::: Data under study

Lemma cancelProcessing_effect_witness :
  exists w',
    cancelProcessing "v1" Cases.generatingWorld = (Ok true, w')
    /\ (exists v', videos w' !! "v1" = Some v'
                   /\ Video.status v' = VFailed
                   /\ Video.errorMessage v'
                      = Some "Processing cancelled by user")
    /\ ~ lockHeld w' Lock.VIDEO_PROCESSING.
Proof.
  destruct (cancelProcessing_effect "v1"
              (Video.apply (Video.SetStatus VGenerating) Scenario.video2)
              Cases.generatingWorld eq_refl eq_refl)
    as (w' & Hrun & Hv & Hlock & _).
  exists w'. split; [exact Hrun|]. split; [|exact Hlock].
  eexists. split; [exact Hv|]. split; reflexivity.
Defined.

Lemma cancellation_not_honoured :
  ~ cancellationHonoured Cases.cancelEnv defaultConfig "v1" Scenario.world2.
Proof.
  intros H. destruct (H ltac:(vm_compute; reflexivity)) as [Hwork _].
  vm_compute in Hwork. discriminate.
Qed.

(** C4.  A run that takes the lock (the video exists and the lock is
    available) ends, whatever the external calls answer and whenever a
    cancel request is served, with the lock not held. *)
Theorem processVideo_releases_lock env cfg vid v w :
  videos w !! vid = Some v ->
  lockAvailable w Lock.VIDEO_PROCESSING ->
  ~ lockHeld (snd (ProcessingService.processVideo env cfg vid w))
      Lock.VIDEO_PROCESSING.
Proof.
  intros Hv Hav.
  destruct (processVideo_locked env cfg vid v w Hv Hav)
    as (lock & b & ls & -> & _ & Hl).
  cbn [snd]. intros (l & Hlk & Hheld). cbn [locks] in Hlk.
  rewrite (Hl l Hlk) in Hheld. done.
Qed.

Lemma processVideo_releases_lock_witness :
  ~ lockHeld (snd (ProcessingService.processVideo Cases.brokenEnv
                     defaultConfig "v1" Scenario.world2))
      Lock.VIDEO_PROCESSING.
Proof.
  apply (processVideo_releases_lock Cases.brokenEnv defaultConfig "v1"
           Scenario.video2 Scenario.world2).
  - reflexivity.
  - left. reflexivity.
Defined.

(** * Recovery *)

Lemma resumeLoop_prefix segments i :
  exists k,
    Forall (fun s => Segment.status s = SCompleted) (take k segments)
    /\ (forall s, segments !! k = Some s -> Segment.status s <> SCompleted)
    /\ RecoveryService.resumeLoop segments i (i + 1) = i + k + 1.
Proof.
  revert i. induction segments as [|s r IH]; intros i.
  - exists 0. cbn. repeat split; [constructor|done|lia].
  - cbn [RecoveryService.resumeLoop].
    destruct (Segment.status s) eqn:Hs;
      try (exists 0; cbn; repeat split;
           [constructor|intros ? [= <-]; congruence|lia]).
    destruct (IH (S i)) as (k & Hall & Hnext & Hres).
    exists (S k). cbn. repeat split; [by constructor|done|].
    replace (i + 2) with (S i + 1) by lia. rewrite Hres. lia.
Qed.



(** What [recoverVideo] does with a stored video, status by status: it
    recovers one that is [generating]; for the four later phases it
    fails in [path.join]; for the others it refuses. *)
Lemma recoverVideo_stored env cfg vid v w :
  videos w !! vid = Some v ->
  RecoveryService.recoverVideo env cfg vid w
  = match Video.status v with
    | VGenerating =>
        let k := RecoveryService.resumeLoop (Video.segments v) 0 1 in
        (Ok (RecoveryService.mkResult true
               ("Marked for resume from segment " +:+ JS.ofNat k) (Some k)),
         mkWorld (alter (Video.applyAll
                           [Video.SetStatus VPending;
                            Video.SetCurrentSegment k;
                            Video.SetErrorMessage None]) vid (videos w))
                 (locks w) (now w) (trace w))
    | VStitching | VAudio | VMerging | VTranscoding =>
        (Throw StorageService.invalidArgType, w)
    | _ =>
        (Ok (RecoveryService.mkResult false "Video not in recoverable state"
               None), w)
    end.
Proof.
  intros Hv. unfold RecoveryService.recoverVideo, bind, findById. rewrite Hv.
  destruct (Video.status v); reflexivity.
Qed.




(** * The retry policy *)

Section WithRetryFacts.

Context {T : Type} (env : Env) (c : RetryService.RetryConfig).
Variable fn : nat -> Res T.
Variable o : RetryService.Options.





End WithRetryFacts.




(** * The audio phase *)

Lemma narrated_trimmed s :
  ProcessingService.narrated s = true ->
  (0 <? String.length (ProcessingService.trimmedNarration s)) = true.
Proof.
  unfold ProcessingService.narrated, ProcessingService.trimmedNarration.
  destruct (Scene.narrationText s) as [t|]; [|done].
  intros [_ H]%andb_true_iff. unfold JS.truthy in H.
  by destruct (JS.trim t).
Qed.

(** C8, as the code has it.  The audio phase uses the scenes' own
    narration as soon as one scene has a narration text that is not
    blank: the script handed to the speech service is then the trimmed,
    non-empty narration texts joined by single spaces, and the narration
    writer is not called.  Only when no scene has such a text is the
    narration writer called, and its script handed to the speech
    service. *)
Theorem generateAudio_script env cfg videoId video scenes paths w :
  let w' := snd (ProcessingService.generateAudio env cfg videoId video scenes
                   paths w) in
  (ProcessingService.hasUserNarration scenes = true <->
   exists s t, In s scenes /\ Scene.narrationText s = Some t
               /\ JS.trim t <> "")
  /\ (ProcessingService.hasUserNarration scenes = true ->
      head (newEvents w w')
      = Some (EvGenerateNarration
                (JS.join " "
                   (List.filter (fun text => negb (String.eqb text ""))
                      (List.map (fun s => JS.trim (default "" (Scene.narrationText s)))
                                scenes)))
                (StorageService.audio paths))
      /\ Forall (fun e => isWriter e = false) (newEvents w w'))
  /\ (ProcessingService.hasUserNarration scenes = false ->
      head (newEvents w w')
      = Some (EvGenerateNarrationScript (Video.promptOf video) scenes
                (Video.targetDuration video))
      /\ forall script,
           narrationWriter env (Video.promptOf video) scenes
             (Video.targetDuration video) = Ok script ->
           exists cs rest,
             newEvents w w'
             = EvGenerateNarrationScript (Video.promptOf video) scenes
                 (Video.targetDuration video)
               :: cs ++ EvGenerateNarration script (StorageService.audio paths)
               :: rest
             /\ Forall (fun c => isCancel c = true) cs).
Proof.
  cbn zeta. split; [|split].
  - unfold ProcessingService.hasUserNarration. rewrite existsb_exists. split.
    + intros (s & Hin & Hn). unfold ProcessingService.narrated in Hn.
      destruct (Scene.narrationText s) as [t|] eqn:Ht; [|done].
      apply andb_true_iff in Hn as [_ Hn]. exists s, t.
      split; [done|]. split; [done|].
      intros Heq. rewrite Heq in Hn. done.
    + intros (s & t & Hin & Ht & Hne). exists s. split; [done|].
      unfold ProcessingService.narrated. rewrite Ht.
      assert (Htr : JS.truthy (JS.trim t) = true).
      { unfold JS.truthy. destruct (String.eqb_spec (JS.trim t) ""); done. }
      rewrite Htr, andb_true_r. unfold JS.truthy.
      destruct (String.eqb_spec t "") as [->|]; [|done].
      exfalso. apply Hne. reflexivity.
  - intros Hn.
    replace (JS.join " "
         (List.filter (fun text => negb (String.eqb text ""))
            (List.map (fun s => JS.trim (default "" (Scene.narrationText s)))
               scenes)))
      with (ProcessingService.userScript scenes).
    2:{ unfold ProcessingService.userScript. f_equal.
        clear. induction scenes as [|s r IH]; [done|].
        cbn [List.filter List.map].
        assert (Heq : JS.trim (default "" (Scene.narrationText s))
                      = ProcessingService.trimmedNarration s).
        { unfold ProcessingService.trimmedNarration.
          by destruct (Scene.narrationText s). }
        rewrite Heq.
        assert (Hb : negb (ProcessingService.trimmedNarration s =? "")%string
                     = (0 <? String.length (ProcessingService.trimmedNarration s))).
        { by destruct (ProcessingService.trimmedNarration s). }
        rewrite Hb. destruct (0 <? _); by rewrite IH. }
    set (script := ProcessingService.userScript scenes).
    set (e1 := EvGenerateNarration script (StorageService.audio paths)).
    set (e2 := EvGetFileSize (StorageService.audio paths)).
    assert (Hcw : forall cs, Forall (fun c => isCancel c = true) cs ->
                             Forall (fun e => isWriter e = false) cs).
    { intros cs H. eapply Forall_impl; [exact H|]. by intros []. }
    assert (Hrun : exists cs, trace (snd (ProcessingService.generateAudio env cfg
                                     videoId video scenes paths w))
                    = trace w ++ e1 :: cs
                    /\ Forall (fun e => isWriter e = false) cs).
    { unfold ProcessingService.generateAudio. rewrite Hn.
      unfold externalUnit, StorageService.getFileSize, external, bind, liftRes.
      cbn [ret]. fold script. fold e1. fold e2.
      destruct (await_run env e1 (elapsed env e1) w)
        as (w1 & cs1 & -> & Ht1 & Hc1 & _).
      destruct (fails env e1) as [err|]; cbn [throw ret snd].
      { exists cs1. split; [done|]. by apply Hcw. }
      destruct (await_run env e2 (elapsed env e2) w1)
        as (w2 & cs2 & -> & Ht2 & Hc2 & _).
      exists (cs1 ++ e2 :: cs2). split.
      - destruct (fileSize env _); cbn [snd findByIdAndUpdate setVideos trace];
          rewrite Ht2, Ht1, <- app_assoc; done.
      - apply Forall_app. split; [by apply Hcw|].
        constructor; [done|]. by apply Hcw. }
    destruct Hrun as (cs & Ht & Hcs).
    rewrite (newEvents_app _ _ _ Ht). split; [done|]. by constructor.
  - intros Hn.
    set (e0 := EvGenerateNarrationScript _ _ _).
    set (out := StorageService.audio paths).
    set (e2 := EvGetFileSize out).
    assert (Hrun : exists cs,
               trace (snd (ProcessingService.generateAudio env cfg
                             videoId video scenes paths w))
               = trace w ++ e0 :: cs
               /\ forall script,
                    narrationWriter env (Video.promptOf video) scenes
                      (Video.targetDuration video) = Ok script ->
                    exists cs1 rest,
                      cs = cs1 ++ EvGenerateNarration script out :: rest
                      /\ Forall (fun c => isCancel c = true) cs1).
    { unfold ProcessingService.generateAudio. rewrite Hn.
      unfold externalUnit, StorageService.getFileSize, external, bind, liftRes.
      fold e0. fold out. fold e2.
      destruct (await_run env e0 (elapsed env e0) w)
        as (w1 & cs1 & -> & Ht1 & Hc1 & _).
      destruct (narrationWriter env _ _ _) as [script|err] eqn:Hw; cbn [snd].
      2:{ exists cs1. split; [done|]. intros ? [=]. }
      set (e1 := EvGenerateNarration script out).
      destruct (await_run env e1 (elapsed env e1) w1)
        as (w2 & cs2 & -> & Ht2 & Hc2 & _).
      destruct (fails env e1) as [err|]; cbn [throw ret snd].
      { exists (cs1 ++ e1 :: cs2). split.
        - rewrite Ht2, Ht1, <- app_assoc. done.
        - intros ? [= <-]. by exists cs1, cs2. }
      destruct (await_run env e2 (elapsed env e2) w2)
        as (w3 & cs3 & -> & Ht3 & Hc3 & _).
      exists (cs1 ++ e1 :: cs2 ++ e2 :: cs3). split.
      - destruct (fileSize env _); cbn [snd findByIdAndUpdate setVideos trace];
          rewrite Ht3, Ht2, Ht1; repeat rewrite <- app_assoc; done.
      - intros ? [= <-]. by eexists cs1, _. }
    destruct Hrun as (cs & Ht & Hcs).
    rewrite (newEvents_app _ _ _ Ht). split; [done|].
    intros script Hw. destruct (Hcs script Hw) as (cs1 & rest & -> & Hc1).
    by exists cs1, rest.
Qed.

::::::

:: Activity ::
Every line from the start of the listing through the line with "exists w'. split;" should be reproduced exactly, and no other line.

:: Expected output ::
Lemma cancelProcessing_effect_witness :
  exists w',
    cancelProcessing "v1" Cases.generatingWorld = (Ok true, w')
    /\ (exists v', videos w' !! "v1" = Some v'
                   /\ Video.status v' = VFailed
                   /\ Video.errorMessage v'
                      = Some "Processing cancelled by user")
    /\ ~ lockHeld w' Lock.VIDEO_PROCESSING.
Proof.
  destruct (cancelProcessing_effect "v1"
              (Video.apply (Video.SetStatus VGenerating) Scenario.video2)
              Cases.generatingWorld eq_refl eq_refl)
    as (w' & Hrun & Hv & Hlock & _).
  exists w'. split; [exact Hrun|]. split; [|exact Hlock].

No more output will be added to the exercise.